Он был, можно сказать, предвозвестником того пышного расцвета иерархии, какой она узнала в лице одного из преемников Платона по Московской кафедре и одного из величайших мужей Вселенской Церкви, великого Московского митрополита Филарета.
Несмотря на занявшуюся и разогревшуюся при Екатерине зарю таких светил церковных, какими были Гавриил и Платон, положение Церкви при этой императрице было далеко не столь благоприятно, как при Елисавете. В течение 10 лет (1763–1774 гг.) два обер-прокурора высказывали в высшей степени странное отношение к православию. Первый из них, Мелиссино, предложил Св. Синоду снабдить синодального депутата в комиссию для составления уложения такими предложениями реформ церковной жизни: об ослаблении и сокращении постов, которые, за тяжестью их «редко кто прямо содержит», об уничтожении суеверий касательно икон и мощей, о запрещении носить образа по домам, о сокращении церковных служб для «избежания в молитве языческого многоглаголания», отмене составленных в поздние времена стихир, канонов, тропарей, о назначении вместо вечерен и всенощных кратких молений с поучениями народу, о прекращении содержания монахам, о дозволении выбирать из священников епископов без пострижения в монашество и о разрешении епископам проводить брачную жизнь, о разрешении духовенству носить «пристойнейшее» (?!) платье, об отмене поминовения умерших, будто бы дающего простым людям лишний повод к вере в мытарства, а попам – к вымогательству, об облегчении разводов и дозволении браков выше трех, о запрещении причащать младенцев до 10 лет, пока не научатся вере.

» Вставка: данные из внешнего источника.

(* ===== verification/UpgradersLive.v ===== *)
(** * The upgrade on a healthy cluster

    Every step of the upgraders in the environment of [Environment]: the steps
    before the patch are passed, up to the wait for the surge capacity, the patch
    commences the upgrade, and the steps after it are passed when the cluster has
    finished and its surge capacity is gone.  So [UpgradeCluster] returns without
    a panic, upgrading or upgraded, and upgraded when nothing is left to do. *)

From stdpp Require Import base gmap strings list.
From Stdlib Require Import ZArith Lia.
From S2P Require Import Prelude GoTime Api Effects Config Interfaces UpgradeSteps ClusterVersion Metrics.
From S2P Require Import SpecProvider UpgradeConfigManager Notifier EventManager Machinery Drain Scaler Maintenance.
From S2P Require Import Availability UpgraderConfig HealthChecks Upgraders UpgradersEvents UpgradersCorrect Validation ControllerCorrect Environment ScalerLive.

Section Live.
Context {regexp : Regexp} {semver : Semver} {urlparse : UrlParse} {uuid : UuidParse}.
Context (c : Cluster) (lo hi : Time) (Hsp : versionedSpec (cl_Spec c)).
Notation sp := (cl_Spec c).
Notation cfg := (cl_Config c).
Notation sure := (sure c lo hi).

Notation stores := (stores c).
Notation faithful := (faithful c lo hi).

(** ** Notifications *)

Lemma sure_manager_Get s : stores s -> sure s (manager_Get upgradeConfigManager) (fun r => exists uc, r = Ok uc /\ Spec uc = sp).
Proof.
  intros (uc & Hs & Hspec). cbn [manager_Get upgradeConfigManager]. unfold ucm_Get.
  eapply sure_bind; [apply sure_GetOperatorNamespace|]. intros r ->.
  eapply sure_bind; [by apply sure_GetUpgradeConfig|]. intros r ->. apply sure_ret. by exists uc.
Qed.

Lemma logNotifier_faithful : faithful logNotifier.
Proof. intros s st d _. by apply sure_ret. Qed.

Lemma ocmNotifier_faithful b : faithful (@ocmNotifier upgradeConfigManager (cl_order c) b).
Proof.
  intros s st d Hs. cbn [NotifyState ocmNotifier]. unfold ocmNotifier_NotifyState.
  eapply (sure_bind _ _ _ _ _ _ (fun r => exists cluster, r = Ok cluster)).
  { apply sure_call; [exact I|done|]. intros g x _ (cluster & -> & _). by exists cluster. }
  intros r (cluster & ->). eapply (sure_bind _ _ _ _ _ _ (fun e => e = None)).
  { unfold sendServiceLog. destruct b; [|by apply sure_ret].
    destruct (HasSuffix (toString st) "SL") eqn:Hsl; [|by apply sure_ret].
    assert (is_Some (mapSLState st serviceLogMap)) as [sl ->] by (destruct st; first [by vm_compute in Hsl|by eexists]).
    cbn zeta. eapply sure_bind; [apply sure_ok; [exact I|done|by intros g x H]|]. intros r (u & -> & _). by apply sure_ret. }
  intros e ->. eapply (sure_bind _ _ _ _ _ _ (fun r => exists id, r = Ok id)).
  { unfold getPolicyIdForUpgradeConfig. eapply sure_bindr; [by apply sure_manager_Get|]. intros uc Huc.
    eapply (sure_bindr _ _ _ _ _ _ (fun ps => existsb (policyMatches c) ps.2 = true)).
    - apply sure_call; [exact I|done|]. intros g x _ (n & items & -> & Hm & _). by exists (n, items).
    - intros ps Hps. apply sure_ret. apply existsb_exists in Hps as (p & Hp & Hm).
      destruct (List.find _ ps.2) as [q|] eqn:Hf; [by eexists|]. apply (find_none _ _ Hf) in Hp.
      unfold policyMatches in Hm. unfold ucVersionOf in Hp. rewrite Huc in Hp. congruence. }
  intros r (id & ->). eapply (sure_bind _ _ _ _ _ _ (fun r => exists st, r = Ok st /\ is_Some (currentMuoState (cl_order c) st))).
  { apply sure_call; [exact I|done|]. intros g x _ (cur & -> & Hm & _). by exists cur. }
  intros r (cur & -> & [m ->]). destruct (negb (validateStateTransition m st)); [by apply sure_ret|].
  eapply sure_bind; [apply sure_ok; [exact I|done|by intros g x H]|]. intros r (u & -> & _). by apply sure_ret.
Qed.

Section Steps.
Context (notifier : Notifier) (Hn : faithful notifier).
Definition em : EventManager := @eventManager upgradeConfigManager notifier.

Lemma sure_pendingConfig s st :
  stores s -> sure s (@pendingConfig upgradeConfigManager st) (fun r => r = Ok None \/ exists uc, r = Ok (Some uc)).
Proof.
  intros Hs. unfold pendingConfig. eapply sure_bind; [by apply sure_manager_Get|]. intros r (uc & -> & _).
  unfold IsMetricNotificationEventSentSet.
  eapply (sure_bind _ _ _ _ _ _ (fun r => exists b, r = Ok b)).
  - eapply sure_bindr; [apply sure_query|]. intros rs _. apply sure_ret. by eexists.
  - intros r [[|] ->]; apply sure_ret; [by left|right; by eexists].
Qed.

Lemma sure_Notify s st :
  stores s -> (forall uc, is_Some (notifyDescription st uc)) -> sure s (em_Notify em st) (fun e => e = None).
Proof.
  intros Hs Hd. cbn [em_Notify em eventManager]. unfold Notify.
  eapply sure_bind; [by apply sure_pendingConfig|]. intros r [->|[uc ->]]; [by apply sure_ret|].
  destruct (Hd uc) as [d ->]. eapply sure_bind; [by apply Hn|]. intros e ->.
  eapply sure_bind; [apply sure_gauge|]. intros _ _. eapply sure_bind; [apply sure_gauge|]. intros _ _. by apply sure_ret.
Qed.

Lemma sure_NotifyResult s st r :
  stores s -> (forall uc, is_Some (resultDescription st uc r)) -> sure s (em_NotifyResult em st r) (fun e => e = None).
Proof.
  intros Hs Hd. cbn [em_NotifyResult em eventManager]. unfold NotifyResult.
  eapply sure_bind; [by apply sure_pendingConfig|]. intros x [->|[uc ->]]; [by apply sure_ret|].
  destruct (Hd uc) as [d ->]. eapply sure_bind; [by apply Hn|]. intros e ->.
  eapply sure_bind; [apply sure_gauge|]. intros _ _. by apply sure_ret.
Qed.

(** [okOr] of a notification that gets through. *)
Lemma sure_notified s st :
  stores s -> (forall uc, is_Some (notifyDescription st uc)) ->
  sure s (okOr (em_Notify em st)) (fun r => exists u, r = Ok u /\ True).
Proof.
  intros Hs Hd. eapply sure_bind; [by apply sure_Notify|]. intros e ->. apply sure_ret. by eexists.
Qed.

Lemma sure_GetClusterId s : sure s GetClusterId (fun _ => True).
Proof.
  unfold GetClusterId. eapply sure_bind; [apply sure_GetCV|]. intros r _. by apply sure_ret.
Qed.

(** A clock reading, a gauge. *)
Ltac sure_pass :=
  repeat first [ eapply sure_bind; [apply sure_gauge|]; intros _ _
               | eapply sure_bind; [apply sure_now|]; intros ? ?
               | eapply sure_bind; [apply sure_GetClusterId|]; intros ? _ ].

(** ** Health checks *)

(** The resource in an upgrade: it has the spec and a history. *)
Definition inUpgrade (uc : UpgradeConfig) : Prop := Spec uc = sp /\ is_Some (GetHistory (History uc) (ucVersionOf uc)).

Св. Синод отклонил эти удивительные предложения и составил свой собственный наказ.
Другого обер-прокурора, бригадира Чебышева, описывает Фонвизин: он был совершенно неверующий человек и, служа обер-прокурором, решался открыто, например пред публикою в Гостином Дворе, заявлять о своем неверии в бытие Божие; в присутствии членов Синода говорил «гнилые слова» и, пользуясь своей властью, задерживал издание сочинений, направленных против распространяемого тогда модными писателями неверия.